What happens if you cannot repay your guarantor loan?
If you cannot repay your loan, the idea is that the repayment will be collected from the guarantor’s account. But before the guarantor is out of pocket, the lender will usually get in touch with the borrower to discuss repayment and give you the chance to repay first. We appreciate that one’s circumstances can change and due to an emergency or being paid late from work, you may not be able to keep up with the monthly instalments. However, not understanding the implications of late repayment could lead to a far more expensive loan and a negative impact on your credit score. Below we give a full explanation of the different outcomes if you cannot repay your loan on time and the various outcomes.
Collection practices
On the days leading up to each repayment, the lender will always get in touch directly with the borrower and the guarantor via email and text message reminding them on the days leading up to repayment. This ensures that the borrower has time to get their repayment ready for when the lender automatically collects from their debit account and there are no surprises.
If the customer misses repayment, the lender will get in touch by email and text message to follow up on repayment. If there is no response, the guarantor lender may call the customer directly to get an update and discuss repayment options.

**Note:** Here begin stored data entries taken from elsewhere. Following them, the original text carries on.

Lemma ok_handleExecModeSession i c program : ok (handleExecModeSession env i c program).
Proof.
  unfold handleExecModeSession, removePod. apply ok_bind_net. intros n Hl Ha. rewrite Hl, Ha. keeps_steps.
Qed.
#[local] Hint Resolve ok_handleExecModeSession : keeps.

Lemma ok_run_channel i c program : ok (run_channel env i c program).
Proof.
  apply ok_with_mutex. unfold handleExecModeConnection. handler_steps.
Qed.
#[local] Hint Resolve ok_run_channel : keeps.

Lemma ok_request i r : ok (session_call (kubernetes_channelHandler env i) r).
Proof.
  destruct r; cbn; unfold kubernetes_OnEnvRequest, kubernetes_OnPtyRequest, kubernetes_OnX11Request,
    kubernetes_OnExecRequest, parseProgram, kubernetes_OnShell, kubernetes_OnSubsystem, kubernetes_OnSignal,
    kubernetes_OnWindow; keeps_steps.
Qed.

Lemma ok_call op : ok (kubernetes_call env op).
Proof.
  destruct op as [s meta session|i r|e|i|i|s host port oh op|s path|s host port|s path|s host port|s path|]; cbn;
    unfold kubernetes_OnSessionChannel, program_ends, kubernetes_OnClose, removePod, kubernetes_OnShutdown,
      kubernetes_OnTCPForwardChannel, kubernetes_OnDirectStreamLocal, kubernetes_OnRequestTCPReverseForward,
      kubernetes_OnRequestStreamLocal, kubernetes_OnDisconnect; handler_steps.
  all: try apply ok_request; handler_steps.
Qed.

Lemma ok_calls ops : ok (range ops (kubernetes_call env)).
Proof. apply keeps_range; [apply _|]. apply ok_call. Qed.
End marks.

Section handshake.
Context {T : Type} (env : Surroundings (world T)) (Hq : quiet_session (objects env)).
Abbreviation W := (world T).
Implicit Types (s : kubernetes_store) (o : kubernetes_objects) (t : T).

Lemma k_wlp_with_mutex {A} (body : prog W A) s o t (Q : A → W → Prop) :
  wlp body (s, (set_network (set_n_mutex true (network o)) o, t))
    (λ a w, Q a (w.1, (set_network (set_n_mutex false (network w.2.1)) w.2.1, w.2.2))) →
  wlp (with_mutex body) (s, (o, t)) Q.
Proof.
  intros H. unfold wlp. destruct (n_mutex (network o)) eqn:E; [by unfold with_mutex; rewrite k_bind_net, E|].
  rewrite k_with_mutex by done. unfold wlp in H. unfold prog_bind.
  destruct (body _) as [[a [s1 [o1 t1]]]| |]; [exact H|done..].
Qed.

(** The names the backend uses itself are not given to exposed metadata. *)
Definition own_names_free : Prop :=
  (∀ k, pod_ExposeAuthMetadataAsLabels (Pod (cfg env)) !! k ≠ Some "containerssh_connection_id") ∧
  (∀ k, pod_ExposeAuthMetadataAsLabels (Pod (cfg env)) !! k ≠ Some "containerssh_username") ∧
  (∀ k, pod_ExposeAuthMetadataAsAnnotations (Pod (cfg env)) !! k ≠ Some "containerssh_ip").

Definition labels_of (meta : ConnectionAuthenticatedMetadata) := (connection_labels env (connection_env env meta).2).1.
Definition annotations_of (meta : ConnectionAuthenticatedMetadata) :=
  (connection_annotations env (connection_labels env (connection_env env meta).2).2).1.

Lemma set_all_ne l (m : gmap string string) k : (∀ v, (k, v) ∉ l) → set_all l m !! k = m !! k.
Proof.
  unfold set_all. revert m. induction l as [|[k' v'] l IH]; intros m H; [done|]. cbn. rewrite IH by set_solver.
  apply lookup_insert_ne. intros ->. by apply (H v'), list_elem_of_here.
Qed.

Lemma metadata_for_names names meta k v : (k, v) ∈ (metadata_for names meta).1 → ∃ n, names !! n = Some k.
Proof.
  unfold metadata_for. case_decide; [by intros ?%elem_of_nil|]. destruct (GetMetadata _) as [m c]. cbn. unfold exposed.
  rewrite list_elem_of_bind. intros ([n k'] & Hv & Hn). apply elem_of_map_to_list in Hn. exists n.
  cbn in Hv. destruct (value_texts m !! n); [|by apply elem_of_nil in Hv]. apply list_elem_of_singleton in Hv. by injection Hv as -> _.
Qed.

Lemma kept_name names meta (m : gmap string string) k :
  (∀ n, names !! n ≠ Some k) → set_all (metadata_for names meta).1 m !! k = m !! k.
Proof. intros H. apply set_all_ne. intros v [n Hn]%metadata_for_names. by apply (H n). Qed.

Lemma connection_env_user meta : AuthenticatedUsername (connection_env env meta).2 = AuthenticatedUsername meta.
Proof.
  unfold connection_env, metadata_for. destruct (GetEnvironment _) as [m c].
  assert (∀ c meta, AuthenticatedUsername (set_meta_conn c meta) = AuthenticatedUsername meta) as H by (by intros [c'|] meta').
  case_decide; [apply H|]. destruct (GetMetadata (Some _)) as [m' c']. cbn [snd]. by rewrite !H.
Qed.

Lemma labels_identify meta :
  own_names_free →
  labels_of meta !! "containerssh_connection_id" = Some (connectionID env) ∧
  labels_of meta !! "containerssh_username" =
    (if decide (String.length (AuthenticatedUsername meta) ≤ 63)%nat then Some (label_safe (AuthenticatedUsername meta)) else None) ∧
  annotations_of meta !! "containerssh_ip" = Some (dashes (client_IP env)).
Proof.
  intros (H1 & H2 & H3). unfold labels_of, annotations_of, connection_labels at 1 3, connection_annotations.
  split_and!.
  - destruct (metadata_for _ _) as [l m] eqn:E. cbn [fst].
    replace l with (metadata_for (pod_ExposeAuthMetadataAsLabels (Pod (cfg env))) (connection_env env meta).2).1 by (by rewrite E).
    rewrite kept_name by done. case_decide; [rewrite lookup_insert_ne by done|]; apply lookup_singleton_eq.
  - unfold connection_labels. destruct (metadata_for _ _) as [l m] eqn:E. cbn [fst].
    replace l with (metadata_for (pod_ExposeAuthMetadataAsLabels (Pod (cfg env))) (connection_env env meta).2).1 by (by rewrite E).
    rewrite kept_name, connection_env_user by done. case_decide; [apply lookup_insert_eq | by apply lookup_singleton_ne].
  - destruct (metadata_for (pod_ExposeAuthMetadataAsAnnotations _) _) as [l m] eqn:E. cbn [fst].
    apply (f_equal fst) in E. cbn in E. rewrite <- E, kept_name by done. apply lookup_singleton_eq.
Qed.

(** A call under marks, in terms of what it asks for. *)
Lemma wlp_marked {A} L N (c : prog W A) w0 w (Q : A → W → Prop) :
  keeps (follows L N) c → marks L N w.2.1 → all_marked L N w0 w →
  (∀ a w', marks L N w'.2.1 → all_marked L N w0 w' → Q a w') → wlp c w Q.
Proof.
  intros Hc Hm Ha HQ. eapply wlp_mono; [apply Hc|]. intros a w' Hf. destruct (Hf Hm) as [Hm' Ha'].
  apply HQ; [done|]. by eapply all_marked_trans.
Qed.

A lawyer’s letter may be sent explaining the terms and conditions of the contract but if the borrower fails to respond to these measures, the repayment due will be taken automatically out of the guarantor’s bank account. It is important that the guarantor and the borrower communicate because the guarantor will be required to cover the cost of repayment.
Extra charges
By missing repayment and failing to respond to the emails and phone calls from the lender, there may be increased charges on your account. This may include a default fee of up to £30 for every missed repayment and daily interest added onto your account. Your loan is based on a daily interest rate so the longer you have your loan open for, the more the daily interest rate accumulates. For instance, if you are 5 days overdue, you will be charged 5 days worth of interest. It is important to be aware of the extra costs that could be added to your account. Failing to repay on time and delaying repayment may significantly increase the cost of your loan. See costs of a guarantor loan.
Arrangement or pay plan
Once contacted by the lender, if you discuss your financial situation, they may be able to offer you an arrangement or pay plan which involves creating a more flexible repayment plan to help you pay off your loan in more frequent instalments at lower amounts. If you cannot repay the full amount due on that date, the idea is that you should be able to repay lower amounts towards clearing the account.

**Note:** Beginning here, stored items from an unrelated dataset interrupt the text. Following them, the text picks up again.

(* ===== verification/SSHProxy.v ===== *)
(** * The SSH proxy backend

    [internal/sshproxy/New.go], [networkConnectionHandler.go],
    [sshConnectionHandler.go] and [sshChannelHandler.go]: a connection is handed on
    to another SSH server, over which the model makes no assumption. *)

From stdpp Require Import base gmap strings list.
From Stdlib Require Import Strings.Byte.
From S2P Require Import Prelude Messages Metadata Handler GoStrings ConfigHTTP ConfigSSH Requests.

Local Open Scope Z_scope.

(** ** What is sent to the backend *)

(** The payloads handed to [ssh.Marshal]; [RawPayload]: bytes that are passed on. *)
Inductive payload :=
| RawPayload (data : list byte)
| envRequestPayload (Name Value : string)
| ptyRequestPayload (Term : string) (Columns Rows Width Height : Z) (ModeList : list byte)
| execRequestPayload (Exec : string)
| subsystemRequestPayload (Subsystem : string)
| signalRequestPayload (Signal : string)
| windowRequestPayload (Columns Rows Width Height : Z)
| X11RequestPayload (SingleConnection : bool) (Protocol Cookie : string) (Screen : Z)
| ForwardTCPIPRequestPayload (Address : string) (Port : Z)
| ForwardTCPChannelOpenPayload (ConnectedAddress : string) (ConnectedPort : Z) (OriginatorAddress : string) (OriginatorPort : Z)
| DirectStreamLocalChannelOpenPayload (SocketPath Reserved1 : string) (Reserved2 : Z)
| StreamLocalForwardRequestPayload (SocketPath : string).

(** [ssh.ClientConfig] without the host key callback. *)
Record ssh_ClientConfig := MkClientConfig {
  cl_KeyExchanges : list string;
  cl_Ciphers : list string;
  cl_MACs : list string;
  cl_User : string;
  cl_Password : string;
  cl_PrivateKey : option nat;
  cl_ClientVersion : string;
  cl_HostKeyAlgorithms : list string;
  cl_Timeout : Z;
}.

(** Calls of the network and SSH libraries; connections of the proxy are numbered,
    channels are what the library returned for them. *)
Inductive backend_call :=
| TCPDial (target : string)
| SSHConnect (target : string) (config : ssh_ClientConfig)
| TCPClose
| OpenChannel (conn : nat) (type : string) (p : payload)
| GlobalRequest (conn : nat) (name : string) (p : payload)
| ChannelRequest (channel : nat) (name : string) (p : payload)
| ChannelWrite (channel : nat) (data : list byte)
| ChannelCloseWrite (channel : nat)
| ChannelClose (channel : nat)
| ChannelAccept (id : nat)
| ChannelReject (id : nat)
| RequestReply (ok : bool) (data : list byte).

(** What the backend sends. *)
Record ssh_Request := MkRequest { rq_Type : string; rq_WantReply : bool; rq_Payload : list byte }.
Record ssh_NewChannel := MkNewChannel { nc_id : nat; nc_ChannelType : string; nc_ExtraData : list byte }.

Record exitSignalPayload := MkExitSignal {
  es_Signal : string;
  es_CoreDumped : bool;
  es_ErrorMessage : string;
  es_LanguageTag : string;
}.

(** The libraries: the backend answers by everything it was asked before.
    [as_OpenChannelError] is [errors.As] with the reasons that have a name.  What
    [ssh.Unmarshal] has read is also there if it failed. *)
Record ProxyLibrary := MkProxyLibrary {
  net_Dial : list backend_call → string → option error;
  NewClientConn : list backend_call → ssh_ClientConfig → (list byte → option error) → option error;
  FingerprintSHA256 : list byte → string;
  conn_OpenChannel : list backend_call → nat → string → payload → nat + error;
  conn_SendRequest : list backend_call → nat → string → payload → bool + error;
  channel_SendRequest : list backend_call → nat → string → payload → bool + error;
  channel_Write : list backend_call → nat → list byte → option error;
  newChannel_Accept : list backend_call → nat → nat + error;
  as_OpenChannelError : error → option (RejectionReason * string);
  Unmarshal_exitStatus : list byte → Z * option error;
  Unmarshal_exitSignal : list byte → exitSignalPayload * option error;
  Unmarshal_ForwardTCP : list byte → (string * Z * string * Z) * option error;
  Unmarshal_StreamLocal : list byte → string * option error;
  Unmarshal_X11 : list byte → (string * Z) * option error;
}.

(** ** Objects *)

(** [lock] is held while [OnDisconnect] waits; the other methods hold it for a few
    assignments, or while they call the backend. *)
Record proxy_network := MkProxyNetwork {
  pn_lock : bool;
  pn_wg : Z;
  pn_tcpConn : bool;
  pn_disconnected : bool;
  pn_done : bool;
}.

(** The reverse handler is a reference. *)
Record proxy_connection := MkProxyConnection { pc_reverseHandler : option nat }.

A pay plan will not increase the cost of the loan, it will simply increase the duration of the loan e.g instead of repaying £100 at the end of the month, an arrangement will allow you to repay £20 per month for the next 5 months. This type or repayment option is certainly very flexible and helpful to someone struggling to repay. However, a pay plan should not be an ‘easy option’ for failing to repay a loan because a delayed repayment will be noted on your credit file and may negatively affect your credit score.
Impact to your credit score
Failing to repay your loan on time may negatively impact your credit score. Missing repayment will cause the information from the guarantor lender to be sent to a credit reference agency and the defaulted repayment will be noted on your credit file. Once recorded on your credit file, other lenders will be able to see that you missed a repayment when they carry out a credit check on you and they may not decide to lend to you based on this.
By comparison, repaying your loan on time will in fact improve your credit score and make it easier to access other forms of credit and finance in the future. Several applicants who apply for guarantor loans with bad credit use it as a vehicle in order to repay on time and boost their credit score. Read more about how loans can improve your credit score.
What you should do if you cannot make repayment
1. It is absolutely essential to speak to the lender if you know you cannot make repayment. If you know well in advance that you will not make the next instalment, get in touch with the lender and explain your situation. The lender should be able to offer forbearance which means that they will be sensitive to your position and can lower the cost or offer you a pay plan. Avoiding phone calls and emails may cause the lender to add the default fees and daily interest charges that we discussed, so it is essential to respond to all correspondence.
2. Before taking out the loan, you must ask yourself if you really need it. We explain the added costs of not being able to pay and impact to your credit score. You need to decide whether taking out the loan will put you under too much financial pressure. Furthermore, if the guarantor is someone close to you, you don’t want to jeopardise the relationship you have and it may be worth borrowing from them directly.
3. You should not take out more loans to repay your existing loans. This may lead to a spiral of debt and put you in an even worse financial position.